:: THE DATA

(* ===== verification/Cart.v ===== *)
(** * Cart service (cart/src/cart)

    Values and requests (value_objects.rs, dtos.rs), the cart and its totals (domain.rs),
    the checkout rules (rules.rs), the Redis hash that holds a user's cart (repository.rs)
    and the operations over it (service.rs). *)

From S2P Require Import Prelude RustStr Externals Errors NewTypes Rules Auth Redis.

Local Open Scope Z_scope.

(** ** Errors (error.rs) *)

Inductive CartError : Type :=
| ValidationFailed (msg : string)
| CartFull (max : Z)
| ItemNotFound (msg : string)
| CheckoutNotReady (msg : string)
| Infra (e : AppError).

Definition cart_error_display (e : CartError) : string :=
  match e with
  | ValidationFailed msg => "Validation failed: " +:+ msg
  | CartFull max => "Cart is full (max " +:+ pretty max +:+ " items)"
  | ItemNotFound msg => "Item not found: " +:+ msg
  | CheckoutNotReady msg => "Checkout not ready: " +:+ msg
  | Infra e => app_error_display e
  end.
Definition app_of_cart_error (e : CartError) : AppError :=
  match e with
  | ValidationFailed msg => BadRequest msg
  | CartFull max => BadRequest ("Cart is full (max " +:+ pretty max +:+ " items)")
  | ItemNotFound msg => NotFound msg
  | CheckoutNotReady msg => BadRequest msg
  | Infra e => e
  end.

Section values.
Context `{Externals}.

(** ** Values (value_objects.rs) *)

Record Quantity := MkQuantity { quantity_value : N }.   (* u32 *)
Definition Quantity_new (value : N) : outcome AppError Quantity :=
  if (value =? 0)%N then Err (BadRequest "Quantity must be at least 1")
  else if (99 <? value)%N then Err (BadRequest "Quantity must not exceed 99")
  else Ok (MkQuantity value).
Definition CartProductName_new : string → outcome AppError string := validated_name "Product name" 500.

(** ** The cart (domain.rs). [None] is the overflow panic of the decimals. *)

Record CartItem := {
  ct_product_id : Uuid; ct_sku_id : Uuid; ct_quantity : Quantity; ct_unit_price : Price;
  ct_currency : Currency; ct_product_name : string; ct_image_url : option string; ct_added_at : Z }.
Definition line_total (i : CartItem) : option Decimal :=
  dec_mul (price_value (ct_unit_price i)) (dec_new (Z.of_N (quantity_value (ct_quantity i))) 0).

Record Cart := { cart_user_id : Uuid; cart_items : list CartItem }.
Definition total (c : Cart) : option Decimal :=
  totals ← mapM line_total (cart_items c); dec_sum dec_zero totals.
Definition item_count (c : Cart) : nat := length (cart_items c).

(** ** Requests and stored items (dtos.rs, repository.rs) *)

Record AddToCartReq := {
  ar_product_id : Uuid; ar_sku_id : Uuid; ar_quantity : N; ar_unit_price : Decimal;
  ar_currency : option string; ar_product_name : string; ar_image_url : option string }.
Record ValidAddToCartReq := {
  va_product_id : Uuid; va_sku_id : Uuid; va_quantity : Quantity; va_unit_price : Price;
  va_currency : Currency; va_product_name : string; va_image_url : option string }.
Definition ValidAddToCartReq_try_from (req : AddToCartReq) : outcome AppError ValidAddToCartReq :=
  quantity ← Quantity_new (ar_quantity req);
  unit_price ← Price_new (ar_unit_price req);
  currency ← match ar_currency req with
             | Some c => Currency_new c
             | None => Ok Currency_default
             end;
  product_name ← CartProductName_new (ar_product_name req);
  Ok {| va_product_id := ar_product_id req; va_sku_id := ar_sku_id req; va_quantity := quantity;
        va_unit_price := unit_price; va_currency := currency; va_product_name := product_name;
        va_image_url := ar_image_url req |}.

Record UpdateCartItemReq := { ur_quantity : N }.
Definition ValidUpdateCartItemReq_try_from (req : UpdateCartItemReq) : outcome AppError Quantity :=
  Quantity_new (ur_quantity req).

Record CartItemStored := {
  cs_product_id : Uuid; cs_sku_id : Uuid; cs_quantity : N; cs_unit_price : string;
  cs_currency : string; cs_product_name : string; cs_image_url : option string; cs_added_at : Z }.
Definition to_stored (now : Z) (v : ValidAddToCartReq) : CartItemStored := {|
  cs_product_id := va_product_id v; cs_sku_id := va_sku_id v;
  cs_quantity := quantity_value (va_quantity v);
  cs_unit_price := dec_to_string (price_value (va_unit_price v));
  cs_currency := currency_str (va_currency v); cs_product_name := va_product_name v;
  cs_image_url := va_image_url v; cs_added_at := now |}.
End values.

(** The derived JSON form of a stored item, and the texts of the parse errors. *)
Class CartCodec `{Externals} := {
  stored_to_json : CartItemStored → string;
  stored_of_json : string → string + CartItemStored;   (* an error text, or the item *)
  decimal_parse_error : string → string;
  stored_of_to_json s : stored_of_json (stored_to_json s) = inr s }.

Section responses.
Context `{CartCodec}.

Definition to_domain (s : CartItemStored) : outcome AppError CartItem :=
  unit_price ← match dec_parse (cs_unit_price s) with
               | Some d => Ok d
               | None => Err (InternalServerError
                   ("Invalid stored price: " +:+ decimal_parse_error (cs_unit_price s)))
               end;
  quantity ← Quantity_new (cs_quantity s);
  unit_price ← Price_new unit_price;
  currency ← Currency_new (cs_currency s);
  Ok {| ct_product_id := cs_product_id s; ct_sku_id := cs_sku_id s; ct_quantity := quantity;
        ct_unit_price := unit_price; ct_currency := currency; ct_product_name := cs_product_name s;
        ct_image_url := cs_image_url s; ct_added_at := cs_added_at s |}.

Record CartItemRes := {
  ci_product_id : string; ci_sku_id : string; ci_quantity : N; ci_unit_price : Decimal;
  ci_currency : string; ci_product_name : string; ci_image_url : option string;
  ci_line_total : Decimal }.
Definition from_item (i : CartItem) : option CartItemRes :=
  line ← line_total i;
  Some {| ci_product_id := fmt_id (ct_product_id i); ci_sku_id := fmt_id (ct_sku_id i);
          ci_quantity := quantity_value (ct_quantity i);
          ci_unit_price := price_value (ct_unit_price i);
          ci_currency := currency_str (ct_currency i); ci_product_name := ct_product_name i;
          ci_image_url := ct_image_url i; ci_line_total := line |}.

Record CartRes := { ca_items : list CartItemRes; ca_item_count : nat; ca_total : Decimal }.
Definition from_cart (c : Cart) : option CartRes :=
  items ← mapM from_item (cart_items c);
  sum ← total c;
  Some {| ca_items := items; ca_item_count := item_count c; ca_total := sum |}.

Record CartValidationItemRes := {
  cv_sku_id : string; cv_price_changed : bool; cv_snapshot_price : Decimal;
  cv_current_price : option Decimal; cv_product_unavailable : bool; cv_stock_insufficient : bool }.
Record CartValidationRes := { cv_items : list CartValidationItemRes; cv_all_valid : bool }.
End responses.

(** ** Checkout rules (rules.rs) *)

Section rules.
Context `{Externals}.

Inductive CheckoutCheck : Type :=
| CartNotEmpty
| MinCartValue (min : Decimal)
| MaxCartValue (max : Decimal)
| AllItemsHaveValidPrices
| MaxCartItems (max : nat)
| AllQuantitiesWithinLimits.
Definition checkout_check_str (c : CheckoutCheck) : string :=
  match c with
  | CartNotEmpty => "cart must not be empty"
  | MinCartValue v => "cart total must be at least $" +:+ dec_to_string v
  | MaxCartValue v => "cart total must not exceed $" +:+ dec_to_string v
  | AllItemsHaveValidPrices => "all items must have valid prices"
  | MaxCartItems n => "cart must not exceed " +:+ pretty n +:+ " items"
  | AllQuantitiesWithinLimits => "all quantities must be within limits"
  end.

Definition MIN_CART_VALUE : Decimal := dec_one.
Definition MAX_CART_VALUE : Decimal := dec_new 50000 0.
Definition MAX_CART_ITEMS : nat := 50.

Definition checkout_readiness_rules : Rule CheckoutCheck :=
  all [check CartNotEmpty; check (MaxCartItems MAX_CART_ITEMS);
       check (MinCartValue MIN_CART_VALUE); check (MaxCartValue MAX_CART_VALUE);
       check AllItemsHaveValidPrices; check AllQuantitiesWithinLimits].

Record CheckoutContext := {
  cc_item_count : nat; cc_cart_total : Decimal; cc_all_prices_valid : bool;
  cc_all_quantities_valid : bool }.
Definition checkout_context (cart : Cart) : option CheckoutContext :=
  sum ← total cart;
  Some {| cc_item_count := item_count cart; cc_cart_total := sum;
          cc_all_prices_valid :=
            forallb (λ i, dec_ltb dec_zero (price_value (ct_unit_price i))) (cart_items cart);
          cc_all_quantities_valid :=
            forallb (λ i, (1 <=? quantity_value (ct_quantity i))%N && (quantity_value (ct_quantity i) <=? 99)%N)
              (cart_items cart) |}.
Definition eval_checkout (ctx : CheckoutContext) (c : CheckoutCheck) : bool :=
  match c with
  | CartNotEmpty => (0 <? cc_item_count ctx)%nat
  | MinCartValue min => dec_leb min (cc_cart_total ctx)
  | MaxCartValue max => dec_leb (cc_cart_total ctx) max
  | AllItemsHaveValidPrices => cc_all_prices_valid ctx
  | MaxCartItems max => (cc_item_count ctx <=? max)%nat
  | AllQuantitiesWithinLimits => cc_all_quantities_valid ctx
  end.
End rules.

(** ** The hash of a cart (repository.rs) *)

Section repository.
Context `{CartCodec, RedisApi}.

Definition CART_TTL_SECS : Z := 2592000.
Definition cart_key (user_id : Uuid) : string := "cart:" +:+ uuid_to_string user_id.

(** An error of Redis becomes an [InternalServerError] that names the command. *)
Definition redis_op {A} (command : string) (m : M redis string A) : M redis AppError A :=
  map_err (λ e, InternalServerError ("Redis " +:+ command +:+ " failed: " +:+ e)) m.
Definition from_str (json : string) : outcome AppError CartItemStored :=
  match stored_of_json json with
  | inr s => Ok s
  | inl e => Err (InternalServerError ("Cart item deserialization: " +:+ e))
  end.

Definition repo_get_cart (user_id : Uuid) : M redis AppError (list CartItemStored) :=
  items ← redis_op "HGETALL" (redis_hgetall (cart_key user_id));
  lift (mapM (M := outcome AppError) (λ kv, from_str kv.2) items).
Definition get_cart_item (user_id sku_id : Uuid) : M redis AppError (option CartItemStored) :=
  json ← redis_op "HGET" (redis_hget (cart_key user_id) (uuid_to_string sku_id));
  match json with
  | Some s => stored ← lift (from_str s); mret (Some stored)
  | None => mret None
  end.
Definition cart_item_count (user_id : Uuid) : M redis AppError Z :=
  redis_op "HLEN" (redis_hlen (cart_key user_id)).
Definition item_exists (user_id sku_id : Uuid) : M redis AppError bool :=
  redis_op "HEXISTS" (redis_hexists (cart_key user_id) (uuid_to_string sku_id)).
Definition set_cart_item (user_id sku_id : Uuid) (stored : CartItemStored) : M redis AppError unit :=
  let json := stored_to_json stored in
  _ ← redis_op "HSET" (redis_hset (cart_key user_id) (uuid_to_string sku_id) json);
  redis_op "EXPIRE" (redis_expire (cart_key user_id) CART_TTL_SECS).
Definition remove_cart_item (user_id sku_id : Uuid) : M redis AppError unit :=
  _ ← redis_op "HDEL" (redis_hdel (cart_key user_id) (uuid_to_string sku_id));
  redis_op "EXPIRE" (redis_expire (cart_key user_id) CART_TTL_SECS).
Definition repo_clear_cart (user_id : Uuid) : M redis AppError unit :=
  redis_op "DEL" (redis_del (cart_key user_id)).

(** ** The operations (service.rs) *)

Definition SERVICE_MAX_CART_ITEMS : Z := 50.

(** An overflow of the decimals is a panic. *)
Definition or_panic {A} (o : option A) : outcome AppError A :=
  match o with Some a => Ok a | None => Panic end.

Definition load_cart (user_id : Uuid) : M redis AppError Cart :=
  stored_items ← repo_get_cart user_id;
  items ← lift (mapM (M := outcome AppError) to_domain stored_items);
  mret {| cart_user_id := user_id; cart_items := items |}.

Definition get_cart (user_id : Uuid) : M redis AppError CartRes :=
  cart ← load_cart user_id;
  lift (or_panic (from_cart cart)).

Definition add_item (now : Z) (user_id : Uuid) (req : AddToCartReq) : M redis AppError CartRes :=
  validated ← lift (ValidAddToCartReq_try_from req);
  exists_ ← item_exists user_id (va_sku_id validated);
  _ ← (if (exists_ : bool) then mret tt
       else
         count ← cart_item_count user_id;
         if SERVICE_MAX_CART_ITEMS <=? count then
           fail (app_of_cart_error (CartFull SERVICE_MAX_CART_ITEMS))
         else mret tt);
  _ ← set_cart_item user_id (va_sku_id validated) (to_stored now validated);
  get_cart user_id.

Definition with_quantity (q : Quantity) (s : CartItemStored) : CartItemStored := {|
  cs_product_id := cs_product_id s; cs_sku_id := cs_sku_id s; cs_quantity := quantity_value q;
  cs_unit_price := cs_unit_price s; cs_currency := cs_currency s;
  cs_product_name := cs_product_name s; cs_image_url := cs_image_url s;
  cs_added_at := cs_added_at s |}.
Definition update_item_quantity (user_id sku_id : Uuid) (req : UpdateCartItemReq)
    : M redis AppError CartRes :=
  quantity ← lift (ValidUpdateCartItemReq_try_from req);
  found ← get_cart_item user_id sku_id;
  existing ← lift (ok_or
    (app_of_cart_error (ItemNotFound ("SKU " +:+ uuid_to_string sku_id +:+ " not in cart"))) found);
  _ ← set_cart_item user_id sku_id (with_quantity quantity existing);
  get_cart user_id.

Definition remove_item (user_id sku_id : Uuid) : M redis AppError unit := remove_cart_item user_id sku_id.
Definition clear_cart (user_id : Uuid) : M redis AppError unit := repo_clear_cart user_id.

Definition validation_item (i : CartItem) : CartValidationItemRes := {|
  cv_sku_id := uuid_to_string (ct_sku_id i); cv_price_changed := false;
  cv_snapshot_price := price_value (ct_unit_price i);
  cv_current_price := Some (price_value (ct_unit_price i));
  cv_product_unavailable := false; cv_stock_insufficient := false |}.
Definition check_cart (cart : Cart) : outcome AppError CartValidationRes :=
  ctx ← or_panic (checkout_context cart);
  let result := evaluate_detailed (eval_checkout ctx) checkout_readiness_rules in
  if passed result then
    Ok {| cv_items := validation_item <$> cart_items cart; cv_all_valid := true |}
  else Err (app_of_cart_error (CheckoutNotReady
    (join "; " (failure_messages checkout_check_str result)))).
Definition validate_cart (user_id : Uuid) : M redis AppError CartValidationRes :=
  cart ← load_cart user_id;
  lift (check_cart cart).
End repository.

::::

### BRIEF
Out of the preceding entries, pull each line that contains the word "forallb".

### ANSWER FOR THIS EXERCISE
            forallb (λ i, dec_ltb dec_zero (price_value (ct_unit_price i))) (cart_items cart);
            forallb (λ i, (1 <=? quantity_value (ct_quantity i))%N && (quantity_value (ct_quantity i) <=? 99)%N)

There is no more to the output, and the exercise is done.